Future Africa spearheaded the equity investment alongside contributions from Launch Africa, 54 Collective, Digital Africa, Equitable Ventures, and multiple individual investors. Impact-focused lending institution Emerald Africa supplied debt facilities to accommodate Liquify’s expanding liquidity requirements.
Established in 2023 by co-founders Nadya Yaremenko and Alberta Asafo-Asamoah, Liquify enables African export businesses to transform outstanding invoices into immediate operational capital through digital invoice financing solutions. Following its beta launch in late 2024, the platform has processed over 150 transactions totaling more than $4 million, primarily supporting SME exporters in Ghana and Kenya conducting business with European and North American purchasers.
“Liquify was created to address the $120 billion trade finance deficit constraining Africa’s most innovative SMEs,” stated Yaremenko, the company’s co-founder and Chief Executive Officer. “This investment round, combined with exceptional talent joining our organization, confirms our strategic direction.

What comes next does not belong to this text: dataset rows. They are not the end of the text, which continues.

(* ===== verification/CloseProps.v ===== *)
(** * What a close leaves behind

    The properties of the close path: which records an event closes, what each of
    them leaves in the episodic store and under whose axes, when a replayed span is
    derived again, and what a vote parked at its turn may still close. *)

From Stdlib Require Import Ascii.
From S2P Require Import Prelude PyStr PyText PyDict PyValue PyFloat Ambient RowScope Scopes Interactions ReplayBookkeeping Tracker TrackerProps PersonaEvents Classification Cascade ChannelIngress Episodes TurnIngest ClosePath.
Local Open Scope string_scope.
Local Open Scope py_scope.

Definition rows (s : CloseState) : list EpisodeRow := episodes (memory s).
Definition row_ids (db : EpisodeDb) : list string := map (ep_id ∘ row_to_episode) (episodes db).

Section close_props.
Context (em : EpisodicMemory) (str_of : pyval -> string) (sha256_hex : string -> string).
Context (clock : nat -> Q) (fresh : nat -> string).

Abbreviation persist := (persist_closed_interaction em str_of sha256_hex clock fresh).

(** The row a record is entitled to: pending, under the record's own tenant,
    epoch, session, speaker, scope and protection level, holding its own turns. *)
Definition filed_for (i : Interaction) (r : EpisodeRow) : Prop :=
  let e := row_to_episode r in
  let own := own_turn_items str_of i in
  row_principal r = Principal.normalize_principal_id (Some (principal_id i))
  /\ (truthy (epoch_id i) = true -> row_epoch r = Epoch.normalize_epoch_id (Some (epoch_id i)))
  /\ row_speaker r = or_none (Some (speaker_id i))
  /\ ep_agent_id e = em_agent em
  /\ ep_session_id e = Session.normalize_session_id (Some (session_id i))
  /\ ep_scope e = Some (scope i)
  /\ ep_protection_level e = normalize_for_stamp (classification i)
  /\ ep_summary e = SUMMARY_PENDING_TEXT
  /\ ep_context e = close_context i own
  /\ own <> [] /\ never_derived i = false.

(** Whether a record leaves a row at all. *)
Definition derives (i : Interaction) : bool :=
  negb (never_derived i) && match own_turn_items str_of i with [] => false | _ => true end.

Lemma sql_ok {A} (f : EpisodeDb -> A * EpisodeDb) db :
  failures db = [] -> sql f db = (Ok (f db).1, (f db).2).
Proof.
  intros H. unfold sql. rewrite H. replace (set_failures (tail []) db) with db; [by destruct (f db)|].
  by destruct db; simpl in *; subst.
Qed.

Lemma insert_episode_rows r db :
  match insert_episode r db with
  | (Ok id, db') => episodes db' = (episodes db ++ [r])%list
  | (Raise _, db') => episodes db' = episodes db
  end.
Proof.
  unfold insert_episode, sql. destruct (failures db) as [|[] fs]; cbn [fst snd]; [|done|];
    case_bool_decide; done.
Qed.

(** The context a record's rows are written in, whoever closes it. *)
Definition record_context (i : Interaction) (a : ambient) : ambient :=
  let a := ax_set Principal.ax (Some (Principal.normalize_principal_id (Some (principal_id i)))) a in
  if truthy (epoch_id i) then ax_set Epoch.ax (Some (Epoch.normalize_epoch_id (Some (epoch_id i)))) a else a.

Lemma record_write_scopes_run {A} i (block : body A) a :
  (record_write_scopes i block a).1 = (block (record_context i a)).1.
Proof.
  unfold record_write_scopes, Principal.principal_scope, record_context. rewrite with_scope_run. cbn [fst].
  destruct (truthy (epoch_id i)); [|done]. unfold Epoch.epoch_scope. by rewrite with_scope_run.
Qed.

Through our comprehensive digital, AI-enhanced platform, exporters can convert outstanding invoices into immediate cash flow, while international investors gain access to an innovative, uncorrelated investment category.”

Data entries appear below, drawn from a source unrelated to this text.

Definition extract_peer_from_interaction (agent : string) (i : Interaction) : option string * string :=
  match split_at_colon (String.substring 3 (String.length (scope i)) (scope i)) with
  | None => (None, "agent")
  | Some (a, b) =>
      match (if String.eqb a agent then Some b else if String.eqb b agent then Some a else None) with
      | None => (None, "agent")
      | Some peer => if String.eqb peer agent then (None, "agent") else (Some peer, peer_type_of i)
      end
  end.

(** The outcome column of the interaction's row. *)
Definition outcome_of (summary : string) (failed : bool) : option string :=
  if failed then None
  else if truthy (strip summary) then Some (String.substring 0 RECORD_INTERACTION_OUTCOME_CHARS (strip summary)) else None.

(** A failed write is logged and changes nothing. *)
Definition record_closed_interaction (a : ambient) (agent : string) (ts : TierScope) (now : Q) (new_id : string)
    (i : Interaction) (summary : string) (failed : bool) (session : string) (db : rel_db) : rel_db :=
  if negb (startswith DM_PREFIX (scope i)) then db
  else if replayed i then db
  else
    let '(peer, peer_type) := extract_peer_from_interaction agent i in
    if negb (truthy (opt_str peer)) then db
    else
      (record_interaction
         (mkKey agent "agent" (opt_str peer) peer_type (resolve_active_principal a (active_principal_id ts))
            (resolve_active_epoch a (active_epoch_id ts)))
         "conversation" (outcome_of summary failed) (Fin 0) session new_id now db).2.

(** ** [summarize_close.py] *)

Definition SUMMARIZATION_TARGET_TOKENS : Z := 2000.
Definition SUMMARIZATION_MAX_OUTPUT_TOKENS : Z := 1024.

(** The levels a close asks restatements for. *)
Definition _projection_levels (i : Interaction) : result string (list string) :=
  let! stamp := rank_for_stamp (classification i) in
  let! internal := rank_of CLASSIFICATION_INTERNAL in
  if (stamp <=? internal)%Z then Ok [] else levels_below_stamp (classification i).

(** One call of the model; the lease is the billed agent and interaction. *)
Record SummaryRequest := mkSummaryRequest {
  sr_model : string; sr_alias : string; sr_prompt : text; sr_system : text; sr_max_tokens : Z;
  sr_lease : option (string * string) }.

Record Summary := mkSummary {
  sm_text : string; sm_failed : bool; sm_facts : option string; sm_projections : list (string * string) }.

Definition unavailable : Summary := mkSummary SUMMARY_UNAVAILABLE_TEXT true None [].

(** What the call leaves outside: the request and the counters. *)
Inductive close_event :=
| Asked (r : SummaryRequest)
| SummaryFailed (reason : string)
| SummaryUnleased
| EnvelopeFailed (reason : string).

Abbreviation summary_outcome := (result string Summary * list close_event)%type.

Definition fallback (reason : string) : summary_outcome := (Ok unavailable, [SummaryFailed reason]).

(** Raised past [except Exception]. *)
Definition base_exception (e : string) : bool :=
  bool_decide (e ∈ ["CancelledError"; "SystemExit"; "KeyboardInterrupt"; "GeneratorExit"]).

The platform streamlines historically complex trade finance procedures—encompassing client onboarding, identity verification, money laundering prevention protocols, and creditworthiness assessment—enabling confirmed export invoices to receive funding within hours rather than weeks.
“Our technology eliminates bureaucratic processes, processing delays, and excessive costs that have traditionally prevented banks or development finance organizations from supporting smaller enterprises,” Yaremenko clarified. “Standard banking procedures require over 10 days and exceed $10,000 to service individual SMEs. We reduce both timeframes and expenses to minimal levels.”

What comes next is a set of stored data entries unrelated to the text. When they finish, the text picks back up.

(** * agent-knowledge-distiller: scoring and selection pipeline

    A shallow embedding of
      - [src/services/scorer.service.ts]      ([preFilter], [scoreMemory]),
      - [src/services/llm-scorer.service.ts]  ([scoreBatch], [scoreSingleBatch],
                                               [parseScores], [clampScore]),
      - [src/services/distiller.service.ts]   ([distill]),
      - [src/services/qdrant.service.ts]      ([upsertGoldenMemories]),
    followed by the properties of the pipeline.

    Conventions.  A JavaScript string is the list of its UTF-16 code units.
    A JavaScript number is [NaN], an infinity, or a finite rational (every
    finite double is one; the sign of zero is not tracked, no operation
    modelled here distinguishes it).  The TypeScript types are erased at run
    time, so a category is a plain string. *)

From Stdlib Require Import List ZArith NArith QArith Qround Qminmax Bool Lia Lqa.
From Stdlib Require Import Strings.String Strings.Ascii.
From Stdlib Require Import Sorting.Sorted Sorting.Permutation.
From Equations Require Import Equations.
Import ListNotations.

Set Implicit Arguments.

(* ===================================================================== *)
(** ** JavaScript strings *)
(* ===================================================================== *)

Module JsString.

Definition jsstring := list N.

(** A literal of ASCII characters, as its code units. *)
Definition js (s : string) : jsstring :=
  List.map N_of_ascii (list_ascii_of_string s).

Fixpoint str_eqb (a b : jsstring) : bool :=
  match a, b with
  | [], [] => true
  | x :: a', y :: b' => N.eqb x y && str_eqb a' b'
  | _, _ => false
  end.

(** [startsWith hay needle]: [needle] is a prefix of [hay]. *)
Fixpoint startsWith (hay needle : jsstring) : bool :=
  match needle, hay with
  | [], _ => true
  | _ :: _, [] => false
  | x :: needle', y :: hay' => N.eqb x y && startsWith hay' needle'
  end.

(** [String.prototype.includes]: [needle] occurs in [hay] at some offset. *)
Fixpoint includes (hay needle : jsstring) : bool :=
  startsWith hay needle
  || match hay with
     | [] => false
     | _ :: hay' => includes hay' needle
     end.

(** [Array.prototype.includes] on an array of strings. *)
Definition arr_includes (arr : list jsstring) (s : jsstring) : bool :=
  existsb (str_eqb s) arr.

(** ECMAScript WhiteSpace and LineTerminator code units, the ones
    [String.prototype.trim] strips: TAB, LF, VT, FF, CR, SP, NBSP, the
    Unicode Zs characters, LS, PS and ZWNBSP. *)
Definition isWhiteSpace (c : N) : bool :=
  ((9 <=? c) && (c <=? 13) || (c =? 32) || (c =? 160) || (c =? 5760)
   || (8192 <=? c) && (c <=? 8202) || (c =? 8232) || (c =? 8233)
   || (c =? 8239) || (c =? 8287) || (c =? 12288) || (c =? 65279))%N.

Fixpoint trimStart (s : jsstring) : jsstring :=
  match s with
  | [] => []
  | c :: s' => if isWhiteSpace c then trimStart s' else s
  end.

Definition trimEnd (s : jsstring) : jsstring := rev (trimStart (rev s)).

Definition trim (s : jsstring) : jsstring := trimEnd (trimStart s).

(** Canonicalize of a regular expression with the [i] flag and without the
    [u] flag, on the code units below 128: a lower-case ASCII letter goes
    to its capital.  A code unit from 128 up is never canonicalized to one
    below 128 (ECMA-262, Canonicalize, step "if ch >= 128 and cu < 128
    return ch"), so against an ASCII pattern character it stays different
    whatever its own image is; it is left as it is here. *)
Definition canonicalize (c : N) : N :=
  (if (97 <=? c) && (c <=? 122) then c - 32 else c)%N.

(** A whole-string match [/^word$/i] for a literal ASCII [word]. *)
Fixpoint matchesWordIgnoreCase (s word : jsstring) : bool :=
  match s, word with
  | [], [] => true
  | x :: s', y :: word' =>
      N.eqb (canonicalize x) (canonicalize y) && matchesWordIgnoreCase s' word'
  | _, _ => false
  end.

(** [String.prototype.toLowerCase] follows the Unicode case tables, which
    are not part of the repository: it is a parameter of the development. *)
Class JsRuntime := { toLowerCase : jsstring -> jsstring }.

(** A literal without capital ASCII letters and without code units from
    128 up: lower-casing leaves each of its characters alone. *)
Definition lowerAscii (w : jsstring) : bool :=
  forallb (fun c => (c <? 128) && negb ((65 <=? c) && (c <=? 90)))%N w.

(** A literal that neither starts nor ends with white space. *)
Definition solidEnds (w : jsstring) : bool :=
  match w, rev w with
  | a :: _, z :: _ => negb (isWhiteSpace a) && negb (isWhiteSpace z)
  | _, _ => false
  end.

(** Three facts of the Unicode tables behind [toLowerCase], needed where a
    property speaks of the text before lower-casing.  Lower-casing maps
    each character on its own (the one context rule, for a final capital
    sigma, looks at cased letters only), so an occurrence of a lower-case
    ASCII literal stays where it is; no character gets shorter and only
    U+0130 gets longer, by one code unit; white space is mapped to itself
    and nothing else is mapped to white space. *)
Record LowerCaseLaws (rt : JsRuntime) : Prop := {
  toLowerCase_keeps :
    forall s w, lowerAscii w = true -> includes s w = true ->
                includes (toLowerCase s) w = true;
  toLowerCase_length :
    forall s, (List.length s <= List.length (toLowerCase s) <= 2 * List.length s)%nat;
  toLowerCase_trim :
    forall s, toLowerCase (trim s) = trim (toLowerCase s)
}.

(** On a string of code units below 128, [toLowerCase] maps [A]-[Z] to
    [a]-[z] and leaves everything else: the instance the concrete examples
    run with, all of whose texts are ASCII. *)
Definition asciiLowerChar (c : N) : N :=
  (if (65 <=? c) && (c <=? 90) then c + 32 else c)%N.

Definition asciiToLowerCase (s : jsstring) : jsstring :=
  List.map asciiLowerChar s.

Definition asciiRuntime : JsRuntime := {| toLowerCase := asciiToLowerCase |}.

End JsString.

Import JsString.

(* ===================================================================== *)
(** ** JavaScript numbers *)
(* ===================================================================== *)

Module JsNumber.

Inductive number : Type :=
| NaN
| PosInf
| NegInf
| Fin (q : Q).

Definition ofZ (z : Z) : number := Fin (inject_Z z).

(** [Number.isFinite]. *)
Definition isFinite (x : number) : bool :=
  match x with
  | Fin _ => true
  | _ => false
  end.

(** [Math.round] on a finite number: the nearest integer, a tie going
    towards plus infinity. *)
Definition round (q : Q) : Z := Qfloor (q + (1 # 2)).

(** [x <= y] on numbers; false as soon as one side is [NaN]. *)
Definition leb (x y : number) : bool :=
  match x, y with
  | NaN, _ | _, NaN => false
  | NegInf, _ => true
  | _, PosInf => true
  | PosInf, _ => false
  | _, NegInf => false
  | Fin a, Fin b => Qle_bool a b
  end.

(** [x === y] on numbers. *)
Definition strictEq (x y : number) : bool :=
  match x, y with
  | PosInf, PosInf => true
  | NegInf, NegInf => true
  | Fin a, Fin b => Qeq_bool a b
  | _, _ => false
  end.

(** ToIntegerOrInfinity of a finite number: truncation towards zero. *)
Definition truncate (q : Q) : Z :=
  if Qle_bool 0 q then Qfloor q else Qceiling q.

End JsNumber.

Import JsNumber.

(* ===================================================================== *)
(** ** Shared types ([types/index.ts]) *)
(* ===================================================================== *)

Module Types.

Record AgentMemory : Type := {
  id : jsstring;
  text : jsstring;
  namespace : jsstring;
  source_agent : jsstring;
  source_type : jsstring;
  userId : jsstring;
  timestamp : number;
  vector : option (list number)
}.

Inductive ScoringMethod : Type := Rule | Llm.

(** [ScoredMemory extends AgentMemory]: the spread [...memory] copies the
    record's own fields, kept here as [base].  [qualityScore] is an
    integer on every path that builds one (integer deltas in [scoreMemory],
    [Math.round] or the constant 50 in [clampScore]). *)
Record ScoredMemory : Type := {
  base : AgentMemory;
  qualityScore : Z;
  category : jsstring;
  tags : list jsstring;
  distilledText : option jsstring;
  scoringMethod : ScoringMethod;
  llmReasoning : option jsstring
}.

(** The ten members of [MemoryCategory]. *)
Definition trading_win_pattern : jsstring := js "trading_win_pattern".
Definition trading_loss_lesson : jsstring := js "trading_loss_lesson".
Definition market_insight : jsstring := js "market_insight".
Definition bug_fix_pattern : jsstring := js "bug_fix_pattern".
Definition architecture_decision : jsstring := js "architecture_decision".
Definition code_pattern : jsstring := js "code_pattern".
Definition process_improvement : jsstring := js "process_improvement".
Definition project_context : jsstring := js "project_context".
Definition system_rule : jsstring := js "system_rule".
Definition noise : jsstring := js "noise".

(** [ALLOWED_CATEGORIES] of [llm-scorer.service.ts]. *)
Definition ALLOWED_CATEGORIES : list jsstring :=
  [ trading_win_pattern; trading_loss_lesson; market_insight;
    bug_fix_pattern; architecture_decision; code_pattern;
    process_improvement; project_context; system_rule; noise ].

(** What the data model asks of a scored record: a quality score in the
    range 0-100 and a category out of the closed set. *)
Definition wellFormed (r : ScoredMemory) : Prop :=
  (0 <= qualityScore r <= 100)%Z /\ In (category r) ALLOWED_CATEGORIES.

Record DistillConfig : Type := {
  agents : list jsstring;
  minQualityScore : number;
  maxOutputPerAgent : number;
  categories : list jsstring;
  dryRun : bool;
  createSnapshot : bool;
  forceRuleOnly : bool
}.

End Types.

Import Types.

(* ===================================================================== *)
(** ** The pre-filter and the heuristic scorer ([scorer.service.ts]) *)
(* ===================================================================== *)

Module Scorer.

(** The junk markers of [preFilter], in the order they are tested. *)
Definition junkSubstrings : list jsstring :=
  [ js "subagent direct hook test"; js "skipping:"; js "no output" ].

(** The alternatives of [/^(ok|yes|no|done|test)$/i]. *)
Definition junkWords : list jsstring :=
  [ js "ok"; js "yes"; js "no"; js "done"; js "test" ].

(** The agents [scoreMemory] has a branch for. *)
Definition knownAgents : list jsstring :=
  [ js "trader"; js "fullstack"; js "scrum"; js "assistant" ].

(** One [if] of the positive part of [scoreMemory]: the keywords tested on
    the lower-cased text, the points added and the tag pushed. *)
Record KeywordGroup : Type := {
  keywords : list jsstring;
  delta : Z;
  tag : jsstring
}.

(** The Vietnamese keywords, as the source file spells them (precomposed
    characters), in UTF-16 code units. *)
Definition kw_thang : jsstring := [116; 104; 7855; 110; 103]%N.
Definition kw_loi_nhuan : jsstring :=
  [108; 7907; 105; 32; 110; 104; 117; 7853; 110]%N.
Definition kw_mau : jsstring := [109; 7851; 117]%N.
Definition kw_da_sua : jsstring := [273; 227; 32; 115; 7917; 97]%N.
Definition kw_quy_tac : jsstring := [113; 117; 121; 32; 116; 7855; 99]%N.
Definition kw_luat : jsstring := [108; 117; 7853; 116]%N.
Definition kw_bai_hoc : jsstring := [98; 224; 105; 32; 104; 7885; 99]%N.
Definition kw_kinh_nghiem : jsstring :=
  [107; 105; 110; 104; 32; 110; 103; 104; 105; 7879; 109]%N.
Definition kw_thua : jsstring := js "thua".
Definition kw_thi_truong : jsstring :=
  [116; 104; 7883; 32; 116; 114; 432; 7901; 110; 103]%N.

This methodology has gained traction among African SMEs, particularly those in agricultural commodity sectors, many experiencing payment cycles spanning 30–90 days while awaiting international buyer settlements. Liquify’s approach provides immediate cash access, delivering essential liquidity support.
Prior to establishing Liquify, Yaremenko oversaw a $3 billion trade finance portfolio at Citi throughout emerging markets. She observed directly how international banks’ post-crisis withdrawal intensified funding limitations for African SMEs. Co-founder Asafo-Asamoah, previously an impact investor with organizations including TBN and Seedstars, recognized similar constraints from investment perspectives—understanding that patient capital alone proved insufficient for sustainable SME export growth.
Their collaborative vision involved creating a comprehensive digital, AI-powered platform capable of delivering invoice financing “nine times faster and more cost-effectively” than conventional trade finance channels, establishing a scalable solution for addressing continental trade finance shortages.
Since inception, Liquify has enrolled numerous exporters who utilize the platform for recurring financing needs, reporting zero customer attrition. The company generates revenue by acquiring export invoices at discounted rates, providing SME liquidity while offering investors short-term, self-liquidating investment opportunities.
The recent funding will support Liquify’s plans to expand its Ghanaian workforce across product development, technology infrastructure, and customer success departments. Additionally, the company intends to enhance AI-powered risk assessment systems for accelerated due diligence and regulatory compliance processes.
Geographic expansion represents another priority, with planned market entry across English and French-speaking African territories, beginning with Nigeria. The company also aims to pilot structured investment instruments and digital solutions for streamlined trade documentation management.
Despite progress, significant obstacles remain. Managing multi-jurisdictional regulatory compliance, establishing credibility among SMEs accustomed to informal lending practices, and demonstrating SME trade finance viability to international investors continue presenting substantial challenges.
“Persuading SMEs to embrace formal, digital solutions required patience, but our efficiency and dependability have fostered confidence. The primary challenge involves demonstrating to investors that SME trade finance represents not merely viable opportunities—but investable, scalable asset categories,” Yaremenko explained.
Liquify seeks to transform trade receivables from neglected obligations into diversified, financeable investment instruments. The startup believes its framework could ultimately enable African SMEs to expand exports more sustainably through predictable, affordable working capital access—while providing investors exposure to short-term, low-correlation assets insulated from broader market fluctuations.